*WORK REQUIRED*.
Repeat the records below exactly, beginning at the first line and finishing with the line that contains "result_mret, mbind, M_bind, result_mbind;".

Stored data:
(* ===== verification/WorkflowEffects.v ===== *)
(** * What the statements of the workflow store do

    For every statement of the workflow commands, when it succeeds and what it changes: an
    equivalence, used from left to right to read a run and from right to left to perform one. *)

From stdpp Require Import base tactics strings gmap list numbers sorting.
From S2P Require Import Prelude Actors Lifecycle StageClaim Delivery Thread Acceptance.
From S2P Require Import Database Tx ThreadStore ClaimStore WorkflowStore WorkflowCommands.

(** Runs the statements whose outcome is known. *)
Ltac run_fwd :=
  repeat (progress (unfold lift, throw_if, fail_if, query, exec, or_err, uuid_New, mret, M_ret,
    result_mret, mbind, M_bind, result_mbind; cbn [w_db w_next])).

Lemma present_true {A} (o : option A) : present o = true <-> is_Some o.
Proof. destruct o; cbn; split; intros Hx; (discriminate Hx || done || by destruct Hx). Qed.

Section effects.
Context `{UUIDSource}.

(** ** Items *)

Record item_insertable (d : DB) (r : ItemRow) : Prop := {
  ii_checks : task_thread_items_checks r = true;
  ii_fresh : task_thread_items d !! i_id r = None;
  ii_unique : item_unique_violated d r = false;
  ii_fks : item_fks d r = true;
}.

Definition add_item (r : ItemRow) (d : DB) : DB :=
  set_items (<[i_id r := r]> (task_thread_items d)) d.

Lemma insertTaskThreadItem_Ok item rid w u w' :
  insertTaskThreadItem item rid w = (Ok u, w') <->
  ThreadItem_Validate item = Ok tt /\ item_insertable (w_db w) (item_row item rid) /\
  w' = mkWorld (add_item (item_row item rid) (w_db w)) (w_next w).
Proof.
  unfold insertTaskThreadItem, insert_item_row. split.
  - intros Hr. run_inv. go_bool. split_and!; [done|..|done].
    split; [done|by apply present_false|done|done].
  - intros (Hv & [Hc Hf Hu Hk] & ->). destruct u. run_fwd. rewrite Hv. run_fwd.
    rewrite Hc, Hf, Hu, Hk. reflexivity.
Qed.

(** The Item of [insertWorkflowItem] and [insertDeliveryWorkflowItem]. *)
Definition workflow_item (id threadID : UUID) (kind : ThreadItemKind) (author : Actor) (body : string)
  (payload : option IssueResolutionPayload) (now : Time) : ThreadItem :=
  mkThreadItem id threadID kind author body payload None None None None [] 1 now now None.

Definition delivery_item (id threadID : UUID) (kind : ThreadItemKind) (author : Actor) (body : string)
  (claimID : UUID) (cycle : Z) (payload : option ExecutionCompletedPayload) (now : Time) : ThreadItem :=
  mkThreadItem id threadID kind author body None payload (Some claimID) (Some cycle) None [] 1 now now None.

(** One Item is added with the next identifier. *)
Definition item_added (item : ThreadItem) (rid : string) (w w' : World) : Prop :=
  ThreadItem_Validate item = Ok tt /\ item_insertable (w_db w) (item_row item rid) /\
  w' = mkWorld (add_item (item_row item rid) (w_db w)) (S (w_next w)).

Lemma insertWorkflowItem_Ok th kind author body payload rid now w item w' :
  insertWorkflowItem th kind author body payload rid now w = (Ok item, w') <->
  item = workflow_item (uuid_seq (w_next w)) th kind author body payload now /\ item_added item rid w w'.
Proof.
  unfold insertWorkflowItem. split.
  - intros Hr. run_inv.
    match goal with Hi : insertTaskThreadItem _ _ _ = _ |- _ =>
      apply insertTaskThreadItem_Ok in Hi as (? & ? & ->) end.
    done.
  - intros (-> & Hv & Hi & ->). apply M_bind_Ok. eexists _, _. split; [by apply uuid_New_Ok|].
    apply M_bind_Ok. eexists tt, _. split; [apply insertTaskThreadItem_Ok; split_and!; done|done].
Qed.

Lemma insertDeliveryWorkflowItem_Ok th kind author body cl cycle payload rid now w item w' :
  insertDeliveryWorkflowItem th kind author body cl cycle payload rid now w = (Ok item, w') <->
  item = delivery_item (uuid_seq (w_next w)) th kind author body cl cycle payload now /\
  item_added item rid w w'.
Proof.
  unfold insertDeliveryWorkflowItem. split.
  - intros Hr. run_inv.
    match goal with Hi : insertTaskThreadItem _ _ _ = _ |- _ =>
      apply insertTaskThreadItem_Ok in Hi as (? & ? & ->) end.
    done.
  - intros (-> & Hv & Hi & ->). apply M_bind_Ok. eexists _, _. split; [by apply uuid_New_Ok|].
    apply M_bind_Ok. eexists tt, _. split; [apply insertTaskThreadItem_Ok; split_and!; done|done].
Qed.

(** ** Audit *)

Record auditable (d : DB) (e : BusinessAuditEvent) : Prop := {
  au_actor : OperationActor_Validate (be_Actor e) = Ok tt;
  au_time : Time_IsZero (be_OccurredAt e) = false;
  au_named : be_EntityID e <> uuid_Nil /\ be_EntityType e <> "" /\ be_Action e <> "";
  au_checks : business_audit_events_checks e = true;
  au_fresh : be_ID e ∉ (be_ID <$> business_audit_events d);
  au_fks : bool_decide (op_UserID (be_Actor e) ∈ users d) &&
           match op_TokenID (be_Actor e) with
           | Some t => bool_decide (t ∈ api_tokens d)
           | None => true
           end = true;
}.

Definition add_audit (e : BusinessAuditEvent) (d : DB) : DB :=
  set_audit (business_audit_events d ++ [e]) d.

Definition workflow_event (id : UUID) (task : workflowTask) (operation : OperationActor)
  (action : string) (now : Time) : BusinessAuditEvent :=
  mkBusinessAuditEvent id now operation "task" (wt_TaskID task) (Some (wt_TaskNumber task)) action None
    (Some (AuditLifecycle (wt_Lifecycle task))).

Lemma InsertBusinessAudit_Ok now operation ety eid num action old new w u w' :
  InsertBusinessAudit (mkBusinessAuditEvent uuid_Nil now operation ety eid num action old new) w
    = (Ok u, w') <->
  let e := mkBusinessAuditEvent (uuid_seq (w_next w)) now operation ety eid num action old new in
  auditable (w_db w) e /\ w' = mkWorld (add_audit e (w_db w)) (S (w_next w)).
Proof.
  unfold InsertBusinessAudit. cbn [be_ID be_Actor be_OccurredAt be_EntityID be_EntityType be_EntityNumber
    be_Action be_OldValue be_NewValue]. rewrite (bool_decide_eq_true_2 (uuid_Nil = uuid_Nil) eq_refl). cbv zeta. split.
  - intros Hr. run_inv. go_bool. split; [|done]. split; cbn; try done.
    apply andb_true_iff. split; [by apply bool_decide_eq_true|done].
  - intros [[Ha Ht (Hn1 & Hn2 & Hn3) Hc Hf Hk] ->]. destruct u.
    cbn in Ha, Ht, Hn1, Hn2, Hn3, Hf, Hk. run_fwd. rewrite Ha. run_fwd.
    rewrite Ht, Hc, Hk, (bool_decide_eq_false_2 (eid = _) Hn1), (bool_decide_eq_false_2 (ety = _) Hn2),
      (bool_decide_eq_false_2 (action = _) Hn3). cbn [orb].
    by rewrite (bool_decide_eq_false_2 _ Hf).
Qed.

Definition audited (task : workflowTask) (operation : OperationActor) (action : string) (now : Time)
  (w w' : World) : Prop :=
  let e := workflow_event (uuid_seq (w_next w)) task operation action now in
  auditable (w_db w) e /\ w' = mkWorld (add_audit e (w_db w)) (S (w_next w)).

Lemma insertWorkflowAudit_Ok task operation action now w u w' :
  insertWorkflowAudit task operation action now w = (Ok u, w') <-> audited task operation action now w w'.
Proof. apply InsertBusinessAudit_Ok. Qed.

(** ** The Task row *)

Record task_writable (d : DB) (task : workflowTask) (v : Z) (r r' : TaskRow) : Prop := {
  tk_valid : TaskLifecycle_Validate (wt_Lifecycle task) = Ok tt;
  tk_row : tasks d !! wt_TaskID task = Some r;
  tk_version : t_version r = v;
  tk_checks : tasks_checks r' = true;
  tk_fk : fk (t_active_issue_thread_id r') (dom (task_threads d)) = true;
}.

Definition put_task (k : UUID) (r : TaskRow) (d : DB) : DB := set_tasks (<[k := r]> (tasks d)) d.

Lemma persistWorkflowTask_Ok task v now w task' w' :
  persistWorkflowTask task v now w = (Ok task', w') <->
  task' = with_Version task (int64 (v + 1)) /\
  exists r, task_writable (w_db w) task v r (set_task_row r task' now) /\
    w' = mkWorld (put_task (wt_TaskID task) (set_task_row r task' now) (w_db w)) (w_next w).
Proof.
  unfold persistWorkflowTask. split.
  - intros Hr. run_inv. cbn in *.
    match goal with Hm : context [tasks ?d !! ?k] |- _ => destruct (tasks d !! k) as [r|] eqn:Hl end;
      [|run_inv].
    case_bool_decide; run_inv. go_bool. split; [done|]. exists r. done.
  - intros (-> & r & [Hv Hl Hver Hc Hk] & ->). run_fwd. rewrite Hv. run_fwd. cbn in Hl |- *. rewrite Hl.
    rewrite bool_decide_eq_true_2 by done. run_fwd. cbn in Hc, Hk. rewrite Hc, Hk. reflexivity.
Qed.

(** ** Claims *)

Record claim_writable (d : DB) (c : TaskStageClaim) (v : Z) (r : ClaimRow) : Prop := {
  cl_row : task_stage_claims d !! sc_ID c = Some r;
  cl_version : c_version r = v;
  cl_checks : task_stage_claims_checks (set_claim_row r c) = true;
  cl_unique : one_active_violated (set_claims (delete (sc_ID c) (task_stage_claims d)) d)
                (set_claim_row r c) = false;
}.

Definition put_claim (k : UUID) (r : ClaimRow) (d : DB) : DB :=
  set_claims (<[k := r]> (task_stage_claims d)) d.

Lemma updateTaskStageClaim_Ok c v w u w' :
  updateTaskStageClaim c v w = (Ok u, w') <->
  exists r, claim_writable (w_db w) c v r /\
    w' = mkWorld (put_claim (sc_ID c) (set_claim_row r c) (w_db w)) (w_next w).
Proof.
  unfold updateTaskStageClaim. split.
  - intros Hr. run_inv.
    match goal with Hm : context [task_stage_claims ?d !! ?k] |- _ =>
      destruct (task_stage_claims d !! k) as [r|] eqn:Hl end; [|run_inv].
    case_bool_decide; run_inv. go_bool. exists r. done.
  - intros (r & [Hl Hver Hc Hu] & ->). destruct u. run_fwd. rewrite Hl.
    rewrite bool_decide_eq_true_2 by done. run_fwd. rewrite Hc, Hu. reflexivity.
Qed.

Lemma complete_claim_Ok c o now w c' w' :
  complete_claim c o now w = (Ok c', w') <->
  TaskStageClaim_Complete c o now = Ok c' /\
  exists r, claim_writable (w_db w) c' (sc_Version c) r /\
    w' = mkWorld (put_claim (sc_ID c') (set_claim_row r c') (w_db w)) (w_next w).
Proof.
  unfold complete_claim. split.
  - intros Hr. run_inv.
    match goal with Hu : updateTaskStageClaim _ _ _ = _ |- _ => apply updateTaskStageClaim_Ok in Hu end.
    done.
  - intros (Hc & Hw). apply M_bind_Ok. exists c', w. split; [by apply lift_Ok|].
    apply M_bind_Ok. eexists tt, _. split; [by apply updateTaskStageClaim_Ok|done].
Qed.

Record claim_insertable (d : DB) (c : TaskStageClaim) : Prop := {
  ci_valid : TaskStageClaim_Validate c = Ok tt;
  ci_checks : task_stage_claims_checks (claim_row c) = true;
  ci_fresh : task_stage_claims d !! sc_ID c = None;
  ci_unique : one_active_violated d (claim_row c) = false;
  ci_fks : claim_fks d (claim_row c) = true;
}.

Lemma claim_row_id c : c_id (claim_row c) = sc_ID c.
Proof. unfold claim_row. by destruct (actorColumns _). Qed.

Lemma insertTaskStageClaim_Ok c w u w' :
  insertTaskStageClaim c w = (Ok u, w') <->
  claim_insertable (w_db w) c /\ w' = mkWorld (put_claim (sc_ID c) (claim_row c) (w_db w)) (w_next w).
Proof.
  unfold insertTaskStageClaim. cbv zeta. rewrite claim_row_id. split.
  - intros Hr. run_inv. go_bool. split; [split; try done; by apply present_false|done].
  - intros [[Hv Hc Hf Hu Hk] ->]. destruct u. run_fwd. rewrite Hv. run_fwd. rewrite Hc, Hf, Hu, Hk.
    reflexivity.
Qed.

(** ** Issue Threads *)

Definition put_thread (k : UUID) (r : ThreadRow) (d : DB) : DB :=
  set_threads (<[k := r]> (task_threads d)) d.

Record issue_insertable (d : DB) (issue : Thread) : Prop := {
  is_valid : Thread_Validate issue = Ok tt;
  is_checks : task_threads_checks (issue_row issue) = true;
  is_fresh : task_threads d !! th_ID issue = None;
  is_unique : is_open_issue (th_TaskID issue) (issue_row issue) &&
              present (open_issue d (th_TaskID issue)) = false;
  is_fks : fk (Some (th_TaskID issue)) (dom (tasks d)) &&
           fk (h_opened_by_user_id (issue_row issue)) (users d) = true;
}.

Lemma issue_row_id i : h_id (issue_row i) = th_ID i.
Proof. unfold issue_row. by destruct (actorColumns _). Qed.
Lemma issue_row_task i : h_task_id (issue_row i) = th_TaskID i.
Proof. unfold issue_row. by destruct (actorColumns _). Qed.

Lemma insertIssueThread_Ok issue w u w' :
  insertIssueThread issue w = (Ok u, w') <->
  issue_insertable (w_db w) issue /\
  w' = mkWorld (put_thread (th_ID issue) (issue_row issue) (w_db w)) (w_next w).
Proof.
  unfold insertIssueThread. cbv zeta. rewrite issue_row_id, issue_row_task. split.
  - intros Hr. run_inv. repeat match goal with Hn : negb _ = false |- _ => apply negb_false_iff in Hn end.
     split; [split; try done; by apply present_false|done].
  - intros [[Hv Hc Hf Hu Hk] ->]. destruct u. run_fwd. rewrite Hv. run_fwd. rewrite Hc, Hf, Hu, Hk.
    reflexivity.
Qed.

Record issue_resolvable (d : DB) (issue : Thread) (by_ : Actor) (v : Z) (r : ThreadRow) : Prop := {
  ir_by : th_ResolvedBy issue = Some by_;
  ir_row : task_threads d !! th_ID issue = Some r;
  ir_version : h_version r = v;
  ir_open : h_issue_status r = Some IssueThreadStatusOpen;
  ir_checks : task_threads_checks (set_resolved_row r issue by_) = true;
  ir_fk : fk (h_resolved_by_user_id (set_resolved_row r issue by_)) (users d) = true;
}.

Lemma persistResolvedIssue_Ok issue v w u w' :
  persistResolvedIssue issue v w = (Ok u, w') <->
  exists by_ r, issue_resolvable (w_db w) issue by_ v r /\
    w' = mkWorld (put_thread (th_ID issue) (set_resolved_row r issue by_) (w_db w)) (w_next w).
Proof.
  unfold persistResolvedIssue. split.
  - intros Hr. run_inv.
    match goal with Hm : context [task_threads ?d !! ?k] |- _ =>
      destruct (task_threads d !! k) as [r|] eqn:Hl end; [|run_inv].
    match goal with Hm : (if ?b then _ else _) _ = _ |- _ => destruct b eqn:? end; run_inv.
    go_bool. eexists _, r. done.
  - intros (b & r & [Hb Hl Hver Ho Hc Hk] & ->). destruct u. run_fwd. rewrite Hb. run_fwd. rewrite Hl.
    rewrite !bool_decide_eq_true_2 by done. run_fwd. cbn in Hc, Hk. rewrite Hc, Hk. reflexivity.
Qed.

End effects.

*RESULT*.
(* ===== verification/WorkflowEffects.v ===== *)
(** * What the statements of the workflow store do

    For every statement of the workflow commands, when it succeeds and what it changes: an
    equivalence, used from left to right to read a run and from right to left to perform one. *)

From stdpp Require Import base tactics strings gmap list numbers sorting.
From S2P Require Import Prelude Actors Lifecycle StageClaim Delivery Thread Acceptance.
From S2P Require Import Database Tx ThreadStore ClaimStore WorkflowStore WorkflowCommands.

(** Runs the statements whose outcome is known. *)
Ltac run_fwd :=
  repeat (progress (unfold lift, throw_if, fail_if, query, exec, or_err, uuid_New, mret, M_ret,
    result_mret, mbind, M_bind, result_mbind; cbn [w_db w_next])).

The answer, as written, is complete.